• Records from a collection:
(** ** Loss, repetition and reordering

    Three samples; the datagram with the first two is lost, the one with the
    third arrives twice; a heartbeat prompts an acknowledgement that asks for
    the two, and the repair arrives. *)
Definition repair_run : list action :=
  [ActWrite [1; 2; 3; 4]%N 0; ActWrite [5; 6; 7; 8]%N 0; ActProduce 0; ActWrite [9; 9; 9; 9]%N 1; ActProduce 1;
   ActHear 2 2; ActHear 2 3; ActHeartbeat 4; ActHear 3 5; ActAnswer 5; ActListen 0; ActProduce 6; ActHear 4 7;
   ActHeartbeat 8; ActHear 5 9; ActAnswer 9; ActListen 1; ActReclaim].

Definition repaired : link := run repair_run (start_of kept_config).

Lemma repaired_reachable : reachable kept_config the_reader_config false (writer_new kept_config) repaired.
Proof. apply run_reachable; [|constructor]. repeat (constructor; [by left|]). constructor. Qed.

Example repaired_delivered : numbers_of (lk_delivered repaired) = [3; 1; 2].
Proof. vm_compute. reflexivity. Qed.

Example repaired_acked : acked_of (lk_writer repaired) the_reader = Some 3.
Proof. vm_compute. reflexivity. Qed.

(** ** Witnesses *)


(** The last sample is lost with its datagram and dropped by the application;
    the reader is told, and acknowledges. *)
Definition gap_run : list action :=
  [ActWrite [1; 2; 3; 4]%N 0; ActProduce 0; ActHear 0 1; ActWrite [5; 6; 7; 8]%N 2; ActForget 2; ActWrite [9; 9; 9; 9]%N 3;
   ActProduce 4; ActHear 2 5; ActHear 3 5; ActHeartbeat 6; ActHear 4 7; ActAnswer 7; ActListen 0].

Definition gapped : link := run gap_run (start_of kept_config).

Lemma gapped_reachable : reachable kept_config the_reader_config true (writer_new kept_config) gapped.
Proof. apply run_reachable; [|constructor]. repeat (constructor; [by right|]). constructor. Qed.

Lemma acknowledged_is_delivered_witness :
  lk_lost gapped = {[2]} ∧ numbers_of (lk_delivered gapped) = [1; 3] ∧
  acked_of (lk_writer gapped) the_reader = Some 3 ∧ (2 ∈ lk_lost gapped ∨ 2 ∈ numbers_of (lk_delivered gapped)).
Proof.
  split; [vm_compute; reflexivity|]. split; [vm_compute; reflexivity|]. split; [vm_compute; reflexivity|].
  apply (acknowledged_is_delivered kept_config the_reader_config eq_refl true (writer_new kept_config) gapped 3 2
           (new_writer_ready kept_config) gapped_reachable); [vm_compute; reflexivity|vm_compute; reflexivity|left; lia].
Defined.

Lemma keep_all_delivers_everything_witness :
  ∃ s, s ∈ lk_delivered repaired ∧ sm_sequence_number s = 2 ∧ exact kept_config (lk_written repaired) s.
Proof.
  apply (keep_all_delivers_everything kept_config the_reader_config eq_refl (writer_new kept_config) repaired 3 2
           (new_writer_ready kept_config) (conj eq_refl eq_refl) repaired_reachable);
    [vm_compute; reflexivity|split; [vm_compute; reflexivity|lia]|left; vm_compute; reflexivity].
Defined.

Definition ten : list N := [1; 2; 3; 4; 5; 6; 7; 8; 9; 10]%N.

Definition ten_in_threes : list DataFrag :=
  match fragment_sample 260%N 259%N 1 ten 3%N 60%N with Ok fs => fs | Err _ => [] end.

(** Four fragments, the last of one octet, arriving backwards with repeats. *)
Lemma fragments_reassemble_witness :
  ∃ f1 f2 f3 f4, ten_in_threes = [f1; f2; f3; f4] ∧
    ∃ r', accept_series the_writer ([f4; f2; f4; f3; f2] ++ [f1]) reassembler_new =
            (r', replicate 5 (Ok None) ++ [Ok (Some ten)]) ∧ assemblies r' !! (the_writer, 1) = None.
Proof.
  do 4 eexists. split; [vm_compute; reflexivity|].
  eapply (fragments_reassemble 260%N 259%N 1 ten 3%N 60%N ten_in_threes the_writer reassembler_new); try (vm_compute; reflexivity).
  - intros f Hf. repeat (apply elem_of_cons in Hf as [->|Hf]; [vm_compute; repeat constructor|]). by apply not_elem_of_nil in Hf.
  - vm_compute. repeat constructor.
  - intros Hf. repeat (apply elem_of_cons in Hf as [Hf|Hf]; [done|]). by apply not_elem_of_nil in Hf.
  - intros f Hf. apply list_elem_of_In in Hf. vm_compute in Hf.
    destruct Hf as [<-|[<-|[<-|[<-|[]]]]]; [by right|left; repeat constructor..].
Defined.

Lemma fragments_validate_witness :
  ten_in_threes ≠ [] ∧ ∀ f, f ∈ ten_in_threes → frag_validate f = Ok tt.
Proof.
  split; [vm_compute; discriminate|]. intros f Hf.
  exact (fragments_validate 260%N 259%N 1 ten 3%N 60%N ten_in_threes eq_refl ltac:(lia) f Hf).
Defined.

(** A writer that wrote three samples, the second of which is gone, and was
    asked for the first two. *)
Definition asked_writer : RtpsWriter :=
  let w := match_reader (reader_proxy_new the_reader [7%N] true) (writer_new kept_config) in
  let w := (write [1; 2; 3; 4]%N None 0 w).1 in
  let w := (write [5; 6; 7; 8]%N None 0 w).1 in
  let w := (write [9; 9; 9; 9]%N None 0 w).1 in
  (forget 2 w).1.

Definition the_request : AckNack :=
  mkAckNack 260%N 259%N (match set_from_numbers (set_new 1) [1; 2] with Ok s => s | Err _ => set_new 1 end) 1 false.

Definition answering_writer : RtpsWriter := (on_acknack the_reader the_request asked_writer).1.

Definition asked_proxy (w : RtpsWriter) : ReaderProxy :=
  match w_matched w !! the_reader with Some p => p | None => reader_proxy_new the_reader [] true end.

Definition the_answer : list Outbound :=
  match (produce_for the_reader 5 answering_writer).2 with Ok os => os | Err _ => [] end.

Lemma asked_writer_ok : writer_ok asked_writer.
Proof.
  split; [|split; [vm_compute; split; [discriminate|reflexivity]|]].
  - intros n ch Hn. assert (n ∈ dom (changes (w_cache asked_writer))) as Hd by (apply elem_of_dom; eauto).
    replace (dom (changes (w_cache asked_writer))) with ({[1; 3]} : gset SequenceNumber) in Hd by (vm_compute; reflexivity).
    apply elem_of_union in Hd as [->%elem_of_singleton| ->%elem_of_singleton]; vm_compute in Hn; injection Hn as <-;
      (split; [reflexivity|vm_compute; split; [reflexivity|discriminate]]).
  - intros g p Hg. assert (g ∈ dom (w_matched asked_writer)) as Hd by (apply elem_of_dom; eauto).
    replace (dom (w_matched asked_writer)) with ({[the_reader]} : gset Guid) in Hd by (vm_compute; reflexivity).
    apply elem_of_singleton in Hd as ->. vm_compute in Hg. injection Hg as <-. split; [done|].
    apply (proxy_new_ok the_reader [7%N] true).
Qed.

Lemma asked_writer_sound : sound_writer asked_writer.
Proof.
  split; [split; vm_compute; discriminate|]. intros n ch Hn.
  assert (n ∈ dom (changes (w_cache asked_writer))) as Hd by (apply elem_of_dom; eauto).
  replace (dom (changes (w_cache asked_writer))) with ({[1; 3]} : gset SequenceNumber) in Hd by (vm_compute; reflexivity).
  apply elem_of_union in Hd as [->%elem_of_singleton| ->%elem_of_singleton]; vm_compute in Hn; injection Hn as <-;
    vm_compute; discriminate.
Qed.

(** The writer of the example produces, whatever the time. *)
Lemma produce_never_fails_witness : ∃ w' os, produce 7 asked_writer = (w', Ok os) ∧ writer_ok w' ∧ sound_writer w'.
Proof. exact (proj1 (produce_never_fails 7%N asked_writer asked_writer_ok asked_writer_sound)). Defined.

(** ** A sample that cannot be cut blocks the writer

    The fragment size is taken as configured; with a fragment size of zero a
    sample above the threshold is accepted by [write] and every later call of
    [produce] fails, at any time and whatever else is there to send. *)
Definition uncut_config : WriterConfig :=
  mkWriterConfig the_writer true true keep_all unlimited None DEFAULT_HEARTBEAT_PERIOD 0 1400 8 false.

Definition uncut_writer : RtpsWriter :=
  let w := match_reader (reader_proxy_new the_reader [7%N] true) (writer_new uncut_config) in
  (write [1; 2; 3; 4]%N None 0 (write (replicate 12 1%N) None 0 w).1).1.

• About this task:
Begin with the line containing "mkWriterConfig the_writer true" and retype it and each line after it through the end of the records, keeping them exact and including nothing more.

• Result of this exercise:
  mkWriterConfig the_writer true true keep_all unlimited None DEFAULT_HEARTBEAT_PERIOD 0 1400 8 false.

Definition uncut_writer : RtpsWriter :=
  let w := match_reader (reader_proxy_new the_reader [7%N] true) (writer_new uncut_config) in
  (write [1; 2; 3; 4]%N None 0 (write (replicate 12 1%N) None 0 w).1).1.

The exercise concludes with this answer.